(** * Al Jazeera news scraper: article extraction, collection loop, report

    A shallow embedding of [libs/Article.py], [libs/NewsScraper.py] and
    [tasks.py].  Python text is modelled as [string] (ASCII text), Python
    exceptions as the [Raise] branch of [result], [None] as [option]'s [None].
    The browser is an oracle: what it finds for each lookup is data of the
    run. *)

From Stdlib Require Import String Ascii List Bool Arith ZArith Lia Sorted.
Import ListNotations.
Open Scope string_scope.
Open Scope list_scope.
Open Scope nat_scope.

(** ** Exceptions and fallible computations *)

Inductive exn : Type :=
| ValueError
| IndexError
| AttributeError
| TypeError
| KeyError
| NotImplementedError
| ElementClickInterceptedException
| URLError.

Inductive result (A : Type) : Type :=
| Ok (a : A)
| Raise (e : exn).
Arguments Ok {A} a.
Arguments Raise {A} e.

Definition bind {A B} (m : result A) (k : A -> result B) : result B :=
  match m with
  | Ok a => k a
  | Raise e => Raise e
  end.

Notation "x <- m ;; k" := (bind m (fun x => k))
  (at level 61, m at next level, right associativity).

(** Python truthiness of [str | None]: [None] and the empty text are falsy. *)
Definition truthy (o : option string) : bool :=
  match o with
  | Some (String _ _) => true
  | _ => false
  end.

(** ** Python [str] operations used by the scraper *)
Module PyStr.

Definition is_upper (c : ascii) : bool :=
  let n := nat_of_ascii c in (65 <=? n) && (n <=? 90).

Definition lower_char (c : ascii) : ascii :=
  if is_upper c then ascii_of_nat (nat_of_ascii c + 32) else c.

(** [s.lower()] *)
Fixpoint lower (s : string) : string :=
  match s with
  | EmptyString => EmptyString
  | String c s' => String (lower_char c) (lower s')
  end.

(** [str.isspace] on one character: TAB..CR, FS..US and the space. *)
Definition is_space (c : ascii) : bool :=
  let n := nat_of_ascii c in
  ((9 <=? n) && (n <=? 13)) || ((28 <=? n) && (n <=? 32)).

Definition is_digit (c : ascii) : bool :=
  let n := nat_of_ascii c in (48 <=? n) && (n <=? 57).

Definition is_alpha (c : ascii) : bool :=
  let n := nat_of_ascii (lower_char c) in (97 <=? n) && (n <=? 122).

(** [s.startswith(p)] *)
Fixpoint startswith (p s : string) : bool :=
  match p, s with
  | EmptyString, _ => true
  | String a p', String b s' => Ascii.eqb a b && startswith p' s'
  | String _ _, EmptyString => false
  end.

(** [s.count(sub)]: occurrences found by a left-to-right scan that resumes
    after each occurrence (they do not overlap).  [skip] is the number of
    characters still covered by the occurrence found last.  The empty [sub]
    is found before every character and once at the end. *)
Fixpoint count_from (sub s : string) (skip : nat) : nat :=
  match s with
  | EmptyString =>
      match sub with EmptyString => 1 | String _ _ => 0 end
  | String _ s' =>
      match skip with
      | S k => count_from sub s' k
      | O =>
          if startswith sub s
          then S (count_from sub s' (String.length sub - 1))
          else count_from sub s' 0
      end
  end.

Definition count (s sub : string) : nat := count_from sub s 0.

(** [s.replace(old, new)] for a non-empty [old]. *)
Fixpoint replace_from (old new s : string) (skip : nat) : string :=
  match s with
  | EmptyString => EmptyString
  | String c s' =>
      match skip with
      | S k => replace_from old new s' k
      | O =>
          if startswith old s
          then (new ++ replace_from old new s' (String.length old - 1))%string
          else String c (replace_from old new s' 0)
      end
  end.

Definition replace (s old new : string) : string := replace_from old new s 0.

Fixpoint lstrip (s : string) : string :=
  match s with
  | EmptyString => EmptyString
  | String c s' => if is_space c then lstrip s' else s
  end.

::::::::

▶ WHAT IS BEING ASKED
Word for word, give back all of the records.

▶ COMPLETED EXERCISE
(** * Al Jazeera news scraper: article extraction, collection loop, report

    A shallow embedding of [libs/Article.py], [libs/NewsScraper.py] and
    [tasks.py].  Python text is modelled as [string] (ASCII text), Python
    exceptions as the [Raise] branch of [result], [None] as [option]'s [None].
    The browser is an oracle: what it finds for each lookup is data of the
    run. *)

From Stdlib Require Import String Ascii List Bool Arith ZArith Lia Sorted.
Import ListNotations.
Open Scope string_scope.
Open Scope list_scope.
Open Scope nat_scope.

(** ** Exceptions and fallible computations *)

Inductive exn : Type :=
| ValueError
| IndexError
| AttributeError
| TypeError
| KeyError
| NotImplementedError
| ElementClickInterceptedException
| URLError.

Inductive result (A : Type) : Type :=
| Ok (a : A)
| Raise (e : exn).
Arguments Ok {A} a.
Arguments Raise {A} e.

Definition bind {A B} (m : result A) (k : A -> result B) : result B :=
  match m with
  | Ok a => k a
  | Raise e => Raise e
  end.

Notation "x <- m ;; k" := (bind m (fun x => k))
  (at level 61, m at next level, right associativity).

(** Python truthiness of [str | None]: [None] and the empty text are falsy. *)
Definition truthy (o : option string) : bool :=
  match o with
  | Some (String _ _) => true
  | _ => false
  end.

(** ** Python [str] operations used by the scraper *)
Module PyStr.

Definition is_upper (c : ascii) : bool :=
  let n := nat_of_ascii c in (65 <=? n) && (n <=? 90).

Definition lower_char (c : ascii) : ascii :=
  if is_upper c then ascii_of_nat (nat_of_ascii c + 32) else c.

(** [s.lower()] *)
Fixpoint lower (s : string) : string :=
  match s with
  | EmptyString => EmptyString
  | String c s' => String (lower_char c) (lower s')
  end.

(** [str.isspace] on one character: TAB..CR, FS..US and the space. *)
Definition is_space (c : ascii) : bool :=
  let n := nat_of_ascii c in
  ((9 <=? n) && (n <=? 13)) || ((28 <=? n) && (n <=? 32)).

Definition is_digit (c : ascii) : bool :=
  let n := nat_of_ascii c in (48 <=? n) && (n <=? 57).

Definition is_alpha (c : ascii) : bool :=
  let n := nat_of_ascii (lower_char c) in (97 <=? n) && (n <=? 122).

(** [s.startswith(p)] *)
Fixpoint startswith (p s : string) : bool :=
  match p, s with
  | EmptyString, _ => true
  | String a p', String b s' => Ascii.eqb a b && startswith p' s'
  | String _ _, EmptyString => false
  end.

(** [s.count(sub)]: occurrences found by a left-to-right scan that resumes
    after each occurrence (they do not overlap).  [skip] is the number of
    characters still covered by the occurrence found last.  The empty [sub]
    is found before every character and once at the end. *)
Fixpoint count_from (sub s : string) (skip : nat) : nat :=
  match s with
  | EmptyString =>
      match sub with EmptyString => 1 | String _ _ => 0 end
  | String _ s' =>
      match skip with
      | S k => count_from sub s' k
      | O =>
          if startswith sub s
          then S (count_from sub s' (String.length sub - 1))
          else count_from sub s' 0
      end
  end.

Definition count (s sub : string) : nat := count_from sub s 0.

(** [s.replace(old, new)] for a non-empty [old]. *)
Fixpoint replace_from (old new s : string) (skip : nat) : string :=
  match s with
  | EmptyString => EmptyString
  | String c s' =>
      match skip with
      | S k => replace_from old new s' k
      | O =>
          if startswith old s
          then (new ++ replace_from old new s' (String.length old - 1))%string
          else String c (replace_from old new s' 0)
      end
  end.

Definition replace (s old new : string) : string := replace_from old new s 0.

Fixpoint lstrip (s : string) : string :=
  match s with
  | EmptyString => EmptyString
  | String c s' => if is_space c then lstrip s' else s
  end.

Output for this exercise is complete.